Come tutta la musica popolare, il jazz è associato a personalità forti. Il riconoscimento internazionale del fisarmonicista Vincent Peirani si basa su quella qualità essenziale e fondamentale. Il suo carisma musicale, le sue abilità creative molto distintive, il suo approccio unico alla sua arte – che sono il frutto di un atteggiamento molto aperto e non bloccato – colpiscono immediatamente l’ascoltatore.
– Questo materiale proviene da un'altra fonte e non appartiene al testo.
(* ===== verification/ControlFlowRun.v ===== *)
(** * Control flow: what programs do

    The machine that runs the blocks of [ControlFlow.v], with the frames of [setjmp], and what statements mean,
    without blocks. *)

From S2P Require Import Prelude ControlFlow.

Open Scope nat_scope.

(** What actions and conditions do. An action may throw. *)
Class Effects := {
  world : Type;
  act : nat → world → world * bool;
  test : nat → world → world * bool
}.

Section run.
Context `{E : Effects}.

(** ** The machine *)

Record Mach := mkMach {
  k_code : list instr;
  k_world : world;
  k_route : option nat;
  k_frame : option nat;
  k_jmp : gmap nat nat;
  k_ret : option rval
}.

Definition set_code v (m : Mach) := mkMach v (k_world m) (k_route m) (k_frame m) (k_jmp m) (k_ret m).
Definition set_world v (m : Mach) := mkMach (k_code m) v (k_route m) (k_frame m) (k_jmp m) (k_ret m).
Definition set_route v (m : Mach) := mkMach (k_code m) (k_world m) v (k_frame m) (k_jmp m) (k_ret m).
Definition set_frame v (m : Mach) := mkMach (k_code m) (k_world m) (k_route m) v (k_jmp m) (k_ret m).
Definition set_jmp v (m : Mach) := mkMach (k_code m) (k_world m) (k_route m) (k_frame m) v (k_ret m).
Definition set_ret v (m : Mach) := mkMach (k_code m) (k_world m) (k_route m) (k_frame m) (k_jmp m) v.

(** How a function ends: it returns, or an exception goes to the frame of the caller. The frame that is current then. *)
Inductive ending := Returned (v : option rval) (w : world) (frame : option nat) | Thrown (w : world) | Stuck.

Definition find_route (r : option nat) (routes : list (nat * nat)) : option nat := r ← r; find_key r routes.

Section step.
Context (P : gmap nat (list instr)).

Definition code_of (b : nat) : list instr := default [] (P !! b).

Definition enter (b : nat) (m : Mach) : Mach := set_code (code_of b) m.

(** [longjmp] *)
Definition throw (m : Mach) : Mach + ending :=
  match k_frame m with
  | None => inr (Thrown (k_world m))
  | Some k => match k_jmp m !! k with Some b => inl (enter b m) | None => inr Stuck end
  end.

Definition step (m : Mach) : Mach + ending :=
  match k_code m with
  | [] => inr Stuck
  | i :: code =>
    let m := set_code code m in
    match i with
    | IAct n => let '(w, throws) := act n (k_world m) in let m := set_world w m in if (throws : bool) then throw m else inl m
    | IStoreRoute r => inl (set_route r m)
    | ISetFrame k => inl (set_frame k m)
    | IStoreRet v => inl (set_ret (Some v) m)
    | IBr b => inl (enter b m)
    | ICondBr c b1 b2 => let '(w, v) := test c (k_world m) in let m := set_world w m in inl (enter (if (v : bool) then b1 else b2) m)
    | ISetJmpBr k b1 b2 => inl (enter b2 (set_jmp (<[k := b1]> (k_jmp m)) m))
    | ISwitch routes b => inl (enter (default b (find_route (k_route m) routes)) m)
    | IRet v => inr (Returned v (k_world m) (k_frame m))
    | IRetSaved => inr (Returned (k_ret m) (k_world m) (k_frame m))
    | IThrow => throw m
    | IUnreachable => inr Stuck
    end
  end.

Definition steps (m m' : Mach) : Prop := rtc (λ m m', step m = inl m') m m'.

(** A function ends like this. *)
Definition ends (m : Mach) (e : ending) : Prop := ∃ m', steps m m' ∧ step m' = inr e.

Fixpoint run_machine (fuel : nat) (m : Mach) : option ending :=
  match fuel with
  | O => None
  | S fuel => match step m with inl m => run_machine fuel m | inr e => Some e end
  end.
End step.

Definition start (P : gmap nat (list instr)) (w : world) : Mach := enter P 0 (mkMach [] w None None ∅ None).

(** ** Statements *)

Inductive outcome := ONormal | OBreak (level : nat) | OContinue (level : nat) | OReturn (v : option rval) | OThrow.

(** What a loop makes of the outcome of its body: whether it goes on, or the outcome of the loop. *)
Definition loop_outcome (o : outcome) : option outcome :=
  match o with
  | ONormal => None
  | OBreak level => Some (if level <=? 1 then ONormal else OBreak (level - 1))
  | OContinue level => if level <=? 1 then None else Some (OContinue (level - 1))
  | o => Some o
  end.

(** A [throw] that is not in a [try] or before a [catch]: in an [errorcode] function it returns. *)
Definition throw_outcome (isErrorCode canCatch : bool) (check : option nat) : outcome :=
  if canCatch || negb isErrorCode then OThrow else OReturn (Some (RError check)).

Fixpoint eval (isErrorCode : bool) (fuel : nat) (canCatch : bool) (s : stmt) (w : world) : option (outcome * world) :=
  match fuel with
  | O => None
  | S fuel =>
    match s with
    | SSkip => Some (ONormal, w)
    | SAct n => let '(w, throws) := act n w in Some (if (throws : bool) then OThrow else ONormal, w)
    | SSeq s1 s2 =>
      r ← eval isErrorCode fuel canCatch s1 w;
      match r with (ONormal, w) => eval isErrorCode fuel canCatch s2 w | r => Some r end
    | SIf c s1 s2 =>
      let '(w, v) := test c w in
      if (v : bool) then eval isErrorCode fuel canCatch s1 w
      else match s2 with Some s2 => eval isErrorCode fuel canCatch s2 w | None => Some (ONormal, w) end
    | SWhile c s1 =>
      let '(w, v) := test c w in
      if (v : bool) then
        r ← eval isErrorCode fuel canCatch s1 w;
        let '(o, w) := (r : outcome * world) in
        match loop_outcome o with Some o => Some (o, w) | None => eval isErrorCode fuel canCatch s w end
      else Some (ONormal, w)
    | SDo s1 c =>
      r ← eval isErrorCode fuel canCatch s1 w;
      let '(o, w) := (r : outcome * world) in
      match loop_outcome o with
      | Some o => Some (o, w)
      | None => let '(w, v) := test c w in if (v : bool) then eval isErrorCode fuel canCatch s w else Some (ONormal, w)
      end
    | SBreak level => Some (OBreak level, w)
    | SContinue level => Some (OContinue level, w)
    | SReturn v => Some (OReturn (RVal <$> v), w)
    | SThrow => Some (throw_outcome isErrorCode canCatch None, w)
    | SCheck c => let '(w, v) := test c w in Some (if (v : bool) then ONormal else throw_outcome isErrorCode canCatch (Some c), w)
    | SScope isTry s1 s_catch s_finally =>
      r ← eval isErrorCode fuel (canCatch || isTry || bool_decide (is_Some s_catch)) s1 w;
      r ← (match r with
           | (OThrow, w) => match s_catch with Some h => eval isErrorCode fuel canCatch h w | None => Some (if isTry then ONormal else OThrow, w) end
           | r => Some r
           end);
      match s_finally with
      | None => Some r
      | Some h => r2 ← eval isErrorCode fuel canCatch h (snd r); match r2 with (ONormal, w) => Some (fst r, w) | r2 => Some r2 end
      end
    end
  end.

(** How a function ends whose body has this outcome. *)
Definition function_ending (o : outcome) (w : world) : ending :=
  match o with OReturn v => Returned v w None | OThrow => Thrown w | _ => Returned None w None end.
End run.

(** ** Programs that run *)

(** Conditions and throws are taken from a list; the log tells what was done. *)
Record Script := mkScript { s_choices : list bool; s_log : list nat }.

Definition next_choice (default : bool) (s : Script) (n : nat) : Script * bool :=
  match s_choices s with [] => (mkScript [] (s_log s ++ [n]), default) | b :: l => (mkScript l (s_log s ++ [n]), b) end.

(** Actions from 100 on may throw. *)
#[local] Instance script_effects : Effects := {|
  world := Script;
  act n s := if n <? 100 then (mkScript (s_choices s) (s_log s ++ [n]), false) else next_choice false s n;
  test n s := next_choice false s n
|}.

Definition run_compiled (isVoid isErrorCode : bool) (body : stmt) (s_catch s_finally : option stmt) (choices : list bool) : option ending :=
  match compile_function isVoid isErrorCode body s_catch s_finally with
  | inl P => run_machine P 1000 (start P (mkScript choices []))
  | inr _ => None
  end.

Definition run_source (isErrorCode : bool) (body : stmt) (s_catch s_finally : option stmt) (choices : list bool) : option ending :=
  '(o, w) ← eval isErrorCode 1000 false (SScope false body s_catch s_finally) (mkScript choices []);
  Some (function_ending o w).
(* ===== verification/ControlFlowOps.v ===== *)
(** * Control flow: what the operations of the compiler do

    Jumps, frames, routes and labels, as changes of the state: what is added, and that what holds of the state still holds. *)

From S2P Require Import Prelude ControlFlow ControlFlowInv.

Open Scope nat_scope.

#[local] Strategy 1000 [mbind Comp_bind mret Comp_ret].

Lemma comp_bind_inv {A B} (m : Comp A) (f : A → Comp B) c y c' : (m ≫= f) c = inl (y, c') → ∃ x c1, m c = inl (x, c1) ∧ f x c1 = inl (y, c').
Proof. unfold mbind, Comp_bind. destruct (m c) as [ [x c1]|]; [|done]. intros H. by exists x, c1. Qed.

Lemma comp_ret_inv {A} (x y : A) c c' : (mret x : Comp A) c = inl (y, c') → y = x ∧ c' = c.
Proof. by intros [= -> ->]. Qed.

Lemma comp_get_inv {A} (f : CState → A) y c c' : get f c = inl (y, c') → y = f c ∧ c' = c.
Proof. by intros [= -> ->]. Qed.

Lemma comp_modify_inv f y c c' : modify f c = inl (y, c') → y = tt ∧ c' = f c.
Proof. by intros [= <- ->]. Qed.

Lemma comp_assert_inv b y c c' : assert b c = inl (y, c') → y = tt ∧ b = true ∧ c' = c.
Proof. unfold assert. destruct b; [|done]. by intros [= <- ->]. Qed.

Lemma comp_assert_some_inv {A} (x : option A) y c c' : assert_some x c = inl (y, c') → x = Some y ∧ c' = c.
Proof. unfold assert_some. destruct x; [|done]. by intros [= -> ->]. Qed.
Dopo brillanti studi di musica classica (molti premi internazionali), il suo tuffo nel mondo del jazz ha ricevuto il sigillo del successo fin dall’inizio ed è stato incoronato al Victoires du Jazz nel 2014 (“Revelation”) e nel 2015 (“Artista dell’anno“). Vincent Peirani ha la capacità di trasformare tutto ciò che tocca in oro: nel jazz, ovviamente (i suoi progetti, ma anche collaborazioni con Daniel Humair, Michel Portal e altri), ma anche in chanson (Sanseverino, Les Yeux Noirs), film musica (compositore per Barbara di Mathieu Almaric nel 2017), e così via. A prescindere dallo stile, il pubblico segue: nelle sue esibizioni crea un equilibrio tra la relativamente semplice (inventiva revival di temi noti) e una benedetta imprevedibilità, con musica d’autore e musica popolare molto vicine tra loro, un segno di grande arte. L’uomo che, dieci anni fa, ha completamente rinnovato il linguaggio della fisarmonica (e continua a farlo) è diventato un grande artista, la cui visione disinibita e cosmopolita della musica e il senso della combinazione strumentale e del colore, gli permettono di portare quel raro e prezioso tocco magico a tutto ciò che fa.